Football

Time for perspective after an A-League round that was anything but routine


If this had been a routine round of A-League action this column would be all about the 69th minute of Melbourne City’s 1-1 draw with Western Sydney Wanderers. In a season of madcap highlights this was another destined to be sliced into snackable content and overlaid with a jaunty soundtrack. Done well, the clip probably even comes with a caption punning on the surnames of the two major protagonists, Curtis Good and Simon Cox.

A routine round would provide time to wonder what on earth Nathaniel Atkinson was doing attempting a needlessly lobbed backpass straight into the dark heart of the metaphorical mixer. There’d be questions asked about the communication between Good and goalkeeper Tom Glover. Cox would be praised, initially, for his predatory reading of the situation, but then stride-by-stride analysis of his complacency would not reflect so favourably on the Irish international.

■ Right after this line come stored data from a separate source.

(* ===== verification/LshareOk.v ===== *)
(** * Shared tables: construction

    The hash of a shared table as a list of chains of slots ([hinv]), lookup in
    it, and what [lnewconf] builds ([conv_spec_all]): each key of the table is in
    the array or in one chain, and each table of the copy is freed once. *)

From S2P Require Import Prelude Lshare.

#[local] Open Scope eff_scope.

(** ** Hashes and strings *)

Lemma calchash_loop_ok fuel : forall str l1 step h, 0 < step -> 0 <= l1 <= zlen str -> l1 < Z.of_nat fuel -> word h ->
  exists h', calchash_loop fuel str l1 step h = Some h' /\ word h'.
Proof.
  induction fuel as [|fuel IH]; intros str l1 step h Hs Hl Hf Hh; [lia|]. cbn [calchash_loop]. rewrite Z.geb_leb.
  destruct (Z.leb_spec step l1); [|by exists h]. destruct (aget_is_Some str (l1 - 1)) as [x ->]; [lia|]. cbn [mbind option_bind].
  apply IH; [done|lia|lia|]. apply word_lxor; [done|apply word_u32].
Qed.

Lemma calchash_ok str : exists h, calchash str = Some h /\ word h.
Proof.
  apply calchash_loop_ok; [|lia|lia|apply word_u32]. enough (0 <= Z.shiftr (zlen str) 5) by lia. apply Z.shiftr_nonneg. lia.
Qed.

(** A key of the hash. *)
Inductive hkey := HInt (z : Z) | HStr (s : list Z).
#[export] Instance hkey_dec : EqDecision hkey.
Proof. solve_decision. Defined.

Definition hash_of (k : hkey) : Z := match k with HInt z => u32 z | HStr s => default 0 (calchash s) end.

Lemma hash_of_word k : word (hash_of k).
Proof. destruct k as [z|s]; [apply word_u32|]. destruct (calchash_ok s) as (h & E & W). cbn [hash_of]. by rewrite E. Qed.

Lemma calchash_hash s : calchash s = Some (hash_of (HStr s)).
Proof. destruct (calchash_ok s) as (h & E & W). cbn [hash_of]. by rewrite E. Qed.

(** The string with a number. *)
Definition names (ss : list (list Z)) (i : Z) (s : list Z) : Prop := aget ss (i - 2) = Some s.

Lemma names_prefix ss ss' i s : ss `prefix_of` ss' -> names ss i s -> names ss' i s.
Proof. intros [l ->] H. unfold names in *. pose proof (aget_Some _ _ _ H). by rewrite aget_app_l by lia. Qed.

Lemma names_inj ss i s s' : names ss i s -> names ss i s' -> s = s'.
Proof. unfold names. congruence. Qed.

Lemma names_unique ss i j s : NoDup ss -> names ss i s -> names ss j s -> i = j.
Proof.
  unfold names. intros Hn Hi Hj. pose proof (aget_Some _ _ _ Hi). pose proof (aget_Some _ _ _ Hj).
  unfold aget in *. rewrite (proj2 (Z.leb_le 0 (i - 2))) in Hi by lia. rewrite (proj2 (Z.leb_le 0 (j - 2))) in Hj by lia. pose proof (NoDup_lookup _ _ _ _ Hn Hi Hj). lia.
Qed.

Lemma stringindex_ok c s : NoDup (strings c) -> exists i ss, stringindex c s = (i, Ctx (tbls c) ss) /\
  strings c `prefix_of` ss /\ NoDup ss /\ names ss i s.
Proof.
  intros Hn. unfold stringindex. destruct (list_find (eq s) (strings c)) as [[j s']|] eqn:E.
  - apply list_find_Some in E as (Hj & -> & _). exists (Z.of_nat j + 2), (strings c). split; [by destruct c|]. split_and!; [done|done|].
    unfold names. replace (Z.of_nat j + 2 - 2) with (Z.of_nat j) by lia. by rewrite aget_nat.
  - apply list_find_None in E. exists (zlen (strings c) + 2), (strings c ++ [s]). split_and!; [done|by exists [s]| |].
    + apply NoDup_app. split; [done|]. split; [|apply NoDup_singleton]. intros x Hx ->%list_elem_of_singleton.
      by apply (proj1 (Forall_forall _ _) E s).
    + unfold names. replace (zlen (strings c) + 2 - 2) with (zlen (strings c)) by lia. rewrite aget_app_r by lia. by rewrite Z.sub_diag.
Qed.

(** ** Chains of slots *)

(** The node stands for the key. *)
Definition denotes (ss : list (list Z)) (n : node) (k : hkey) : Prop :=
  keyhash n = hash_of k /\
  match k with HInt z => keytype n = KEYTYPE_INTEGER /\ key n = z | HStr s => keytype n = KEYTYPE_STRING /\ names ss (key n) s end.

Definition head_slot (c : list (nat * hkey)) : Z := match c with [] => -1 | (s, _) :: _ => Z.of_nat s end.

Fixpoint linked (ss : list (list Z)) (hs : list (option node)) (c : list (nat * hkey)) : Prop :=
  match c with
  | [] => True
  | (s, k) :: c' => (exists n, hs !! s = Some (Some n) /\ denotes ss n k /\ next n = head_slot c' /\ (c' <> [] -> nocolliding n = 0)) /\ linked ss hs c'
  end.

(** [chains] has the chain of each main position. *)
Record hinv (ss : list (list Z)) (hs : list (option node)) (chains : list (list (nat * hkey))) : Prop := {
  hi_size : length chains = length hs;
  hi_pos : (0 < length hs)%nat;
  hi_linked : forall i c, chains !! i = Some c -> linked ss hs c;
  hi_head : forall i c, chains !! i = Some c -> c = [] \/ head_slot c = Z.of_nat i;
  hi_main : forall i c s k, chains !! i = Some c -> (s, k) ∈ c -> hash_of k mod zlen hs = Z.of_nat i;
  hi_occupied : forall s n, hs !! s = Some (Some n) -> s ∈ (mjoin chains).*1;
  hi_slots : NoDup (mjoin chains).*1;
  hi_keys : NoDup (mjoin chains).*2
}.

Lemma denotes_prefix ss ss' n k : ss `prefix_of` ss' -> denotes ss n k -> denotes ss' n k.
Proof. intros Hp [H1 H2]. split; [done|]. destruct k; [done|]. destruct H2. split; [done|]. by apply (names_prefix ss). Qed.

Lemma linked_mono ss ss' hs hs' c : ss `prefix_of` ss' -> (forall s k, (s, k) ∈ c -> hs' !! s = hs !! s) -> linked ss hs c -> linked ss' hs' c.
Proof.
  intros Hp. induction c as [|[s k] c IH]; intros Hf; [done|]. intros [(n & H1 & H2 & H3) H]. split.
  - exists n. rewrite (Hf s k) by left. split; [done|]. split; [by apply (denotes_prefix ss)|done].
  - apply IH; [|done]. intros s' k' Hk. apply (Hf s' k'). by right.
Qed.

Lemma linked_node ss hs c s k : linked ss hs c -> (s, k) ∈ c -> exists n, hs !! s = Some (Some n) /\ denotes ss n k.
Proof.
  induction c as [|[s' k'] c IH]; intros H Hk; [by apply elem_of_nil in Hk|]. destruct H as [(n & H1 & H2 & _) H].
  apply elem_of_cons in Hk as [[= -> ->]|Hk]; [by exists n|by apply IH].
Qed.

Lemma hinv_prefix ss ss' hs chains : ss `prefix_of` ss' -> hinv ss hs chains -> hinv ss' hs chains.
Proof. intros Hp [H1 H2 H3 H4 H5 H6 H7 H8]. split; try done. intros i c Hc. apply (linked_mono ss _ hs); [done|done|]. by apply (H3 i). Qed.

Lemma in_chain {A} (chains : list (list A)) i c x : chains !! i = Some c -> x ∈ c -> x ∈ mjoin chains.
Proof. intros Hi Hx. apply list_elem_of_join. exists c. split; [done|]. apply list_elem_of_lookup. by exists i. Qed.

Lemma of_chain {A} (chains : list (list A)) x : x ∈ mjoin chains -> exists i c, chains !! i = Some c /\ x ∈ c.
Proof. intros (c & Hx & [i Hi]%list_elem_of_lookup)%list_elem_of_join. by exists i, c. Qed.

Lemma hinv_node ss hs chains s k : hinv ss hs chains -> (s, k) ∈ mjoin chains -> exists n, hs !! s = Some (Some n) /\ denotes ss n k.
Proof. intros H (i & c & Hi & Hc)%of_chain. apply (linked_node ss hs c); [by apply (hi_linked _ _ _ H i)|done]. Qed.

(** The main position of a key. *)
Definition main_pos (hs : list (option node)) (k : hkey) : nat := Z.to_nat (hash_of k mod zlen hs).

Lemma main_pos_ok ss hs chains k : hinv ss hs chains -> hash_of k mod zlen hs = Z.of_nat (main_pos hs k) /\ (main_pos hs k < length hs)%nat.
Proof. intros H. pose proof (hi_pos _ _ _ H). unfold main_pos. pose proof (Z.mod_pos_bound (hash_of k) (zlen hs)). lia. Qed.

Lemma main_chain ss hs chains s k : hinv ss hs chains -> (s, k) ∈ mjoin chains ->
  exists c, chains !! main_pos hs k = Some c /\ (s, k) ∈ c.
Proof.
  intros H (i & c & Hi & Hc)%of_chain. exists c. split; [|done]. pose proof (hi_main _ _ _ H i c s k Hi Hc) as E. unfold main_pos. rewrite E.
  by rewrite Nat2Z.id.
Qed.

Lemma slot_unique ss hs chains s k k' : hinv ss hs chains -> (s, k) ∈ mjoin chains -> (s, k') ∈ mjoin chains -> k = k'.
Proof.
  intros H H1 H2. apply list_elem_of_lookup in H1 as [i Hi]. apply list_elem_of_lookup in H2 as [j Hj].
  assert (i = j) as ->; [|congruence]. apply (NoDup_lookup _ _ _ s (hi_slots _ _ _ H)); by rewrite list_lookup_fmap, ?Hi, ?Hj.
Qed.

(** ** Looking up *)

(** What is looked up for a key. *)
Definition query (k : hkey) : Z * Z * Z * list Z :=
  match k with HInt z => (hash_of k, z, KEYTYPE_INTEGER, []) | HStr s => (hash_of k, 0, KEYTYPE_STRING, s) end.

Lemma found_ok c n k k' : denotes (strings c) n k' ->
  let '(kh, ky, kt, str) := query k in
  (if kh =? keyhash n then
     if keytype n =? KEYTYPE_INTEGER then Some ((kt =? KEYTYPE_INTEGER) && (key n =? ky))
     else if kt =? KEYTYPE_STRING then str2 ← tostring c (key n); Some (bool_decide (str = str2))
     else Some false
   else Some false) = Some (bool_decide (k = k')).
Proof.
  intros [Hh Hk].
  destruct (Z.eqb_spec (hash_of k) (keyhash n)) as [E|E].
  - destruct k as [z|s], k' as [z'|s']; cbn [query]; rewrite E, Z.eqb_refl; destruct Hk as [Ht Hk]; rewrite Ht; cbn [Z.eqb KEYTYPE_STRING KEYTYPE_INTEGER andb Pos.eqb].
    + f_equal. subst z'. destruct (Z.eqb_spec (key n) z) as [-> |]; [by rewrite bool_decide_eq_true_2|rewrite bool_decide_eq_false_2; congruence].
    + done.
    + done.
    + unfold tostring. unfold names in Hk. rewrite Hk. cbn [mbind option_bind]. f_equal. apply bool_decide_ext. split; [by intros ->|by intros [= ->]].
  - assert (k <> k') by congruence. rewrite bool_decide_eq_false_2 by done.
    destruct k as [z|s]; cbn [query]; by rewrite (proj2 (Z.eqb_neq _ _)).
Qed.

(** A chain from one of its slots on. *)
Lemma lookup_chain_ok cx t k ch : forall fuel, (length ch < fuel)%nat -> linked (strings cx) (hash t) ch -> NoDup ch.*2 -> ch <> [] ->
  let '(kh, ky, kt, str) := query k in
  lookup_chain fuel cx t (head_slot ch) kh ky kt str = Some (match find (fun e => bool_decide (k = e.2)) ch with Some (s, _) => Some (Z.of_nat s) | None => None end).
Proof.
  induction ch as [|[s k'] ch IH]; intros [|fuel] Hf Hl Hn Hne; cbn [length] in Hf; try lia; [done|]. destruct Hl as [(n & Hs & Hd & Hnx & _) Hl].
  pose proof (found_ok cx n k k' Hd) as Hfd. destruct (query k) as [[[kh ky] kt] str] eqn:Eq. cbn [lookup_chain head_slot find snd].
  rewrite aget_nat, Hs. cbn [mjoin option_join mbind option_bind]. rewrite Hfd. cbn [mbind option_bind].
  case_bool_decide; [done|]. destruct ch as [|[s2 k2] ch]; [by rewrite Hnx|]. rewrite Hnx, (proj2 (Z.ltb_ge _ 0)) by (cbn; lia).
  apply NoDup_cons in Hn as [_ Hn]. apply (IH fuel); [cbn [length] in *; lia|done|done|done].
Qed.

Lemma find_absent (k : hkey) (ch : list (nat * hkey)) : k ∉ ch.*2 -> find (fun e => bool_decide (k = e.2)) ch = None.
Proof.
  induction ch as [|[s k'] ch IH]; intros H; [done|]. cbn [find snd]. cbn in H. apply not_elem_of_cons in H as [H1 H2].
  rewrite bool_decide_eq_false_2 by done. by apply IH.
Qed.

Lemma find_present (k : hkey) s (ch : list (nat * hkey)) : NoDup ch.*2 -> (s, k) ∈ ch -> find (fun e => bool_decide (k = e.2)) ch = Some (s, k).
Proof.
  induction ch as [|[s' k'] ch IH]; intros Hn H; [by apply elem_of_nil in H|]. cbn in Hn. apply NoDup_cons in Hn as [Hk Hn]. cbn [find snd].
  apply elem_of_cons in H as [[= -> ->]|H]; [by rewrite bool_decide_eq_true_2|]. rewrite bool_decide_eq_false_2; [by apply IH|].
  intros ->. apply Hk. by apply (list_elem_of_fmap_2' _ _ (s, k')).
Qed.

Lemma nodup_join {A B} (f : A -> B) (cs : list (list A)) i c : NoDup (f <$> mjoin cs) -> cs !! i = Some c -> NoDup (f <$> c).
Proof.
  intros Hn Hi. rewrite <- (take_drop_middle cs i c Hi), join_app, fmap_app in Hn. apply NoDup_app in Hn as (_ & _ & Hn).
  cbn [mjoin list_join concat] in Hn. rewrite fmap_app in Hn. by apply NoDup_app in Hn as (Hn & _).
Qed.

Lemma linked_suffix ss hs pre c : linked ss hs (pre ++ c) -> linked ss hs c.
Proof. induction pre as [|[s k] pre IH]; [done|]. intros [_ H]. by apply IH. Qed.

Definition filled (hs : list (option node)) : Prop := forall s, (s < length hs)%nat -> exists n, hs !! s = Some (Some n).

There’d be ample opportunity to marvel at Good’s return to the scene like a little known superhero on an unending quest to undermine XG. “He came up behind him like a librarian!”. Dennis Commetti’s tour de force from the 2010 AFL grand final, would get an airing.

But this wasn’t a routine round of A-League action. It was anything but.

The ramifications of coronavirus on the A-League are worsening by the day. A disrupted round this weekend; at best, games without fans next. Thereafter, who knows? The New Zealand government’s quarantine restrictions necessitate a response from competition bosses. Could Wellington Phoenix relocate temporarily to Australia to see out the season? Even if such a measure was practical, is it ethical? Denying Phoenix players the opportunity to hold loved ones close at a time of unprecedented uncertainty in their young lives.

Casting even further into the future, the crisis could prove an existential one for clubs, as the financial impact of playing behind closed doors – or not at all – hits home. Many A-League enterprises are already loss-making. Football Federation Australia does not have deep pockets to soften the blow. Professional football – like most sports – exists in a finely balanced and micro-managed ecosystem.

Gemba Group are one of the most influential sports strategy consultancies in the country, and one of its directors, Andrew Condon wrote on Sunday, something as innocuous as “an unfavourable draw or bad weather can make a big difference.” The consequences of a season-curtailing pandemic have probably never been modelled.

There is no sugarcoating. The situation is grim.

Time for a joke to lighten the mood (not mine, an oldie, but a goodie, and one that exists in many variations). Once upon a time there were two children, one an optimist, one a pessimist. At Christmas their parents decided to buy them contrasting presents. The pessimistic child awoke on Christmas morning in an Aladdin’s cave of toys, but he was still downbeat in anticipation of the gifts breaking or gathering dust unused and unloved. The optimistic child rose in a room filled with horse manure. Hours passed and the child was not heard from until eventually the parents knocked on the door and asked what was happening. Gleefully, the response arrived: “with all of this horse manure, there has to be a pony in here somewhere.”

In amongst all the crap, is there a pony to be found for Australian football? If there is, it’s probably staring us in the face – the opportunity to take stock, draw breath, and remind ourselves why we care in the first place. Joni Mitchell sang that we won’t know what we’ve got until it’s gone. We’re going to get a sneak preview of what that feels like.

That time could be spent better appreciating what we have, be it Curtis Good’s recovering lunge, Nikolai Topor-Stanley’s thunderbastard, or the camaraderie of the knot of hardy Central Coast Mariners supporters who remain committed to a cause that staggered into the postcode of lost many months ago. We could watch Optus Sport’s Football Belongs series, read a book from Fairplay Publishing, or trawl through a quarantine’s worth of audio in Football Nation Radio’s archives. It is an opportunity to prove that absence can make the heart grow fonder.

In the meantime, wash your hands thoroughly and often, dab when you cough or sneeze, and recharge for the next routine round of A-League action (whenever that is).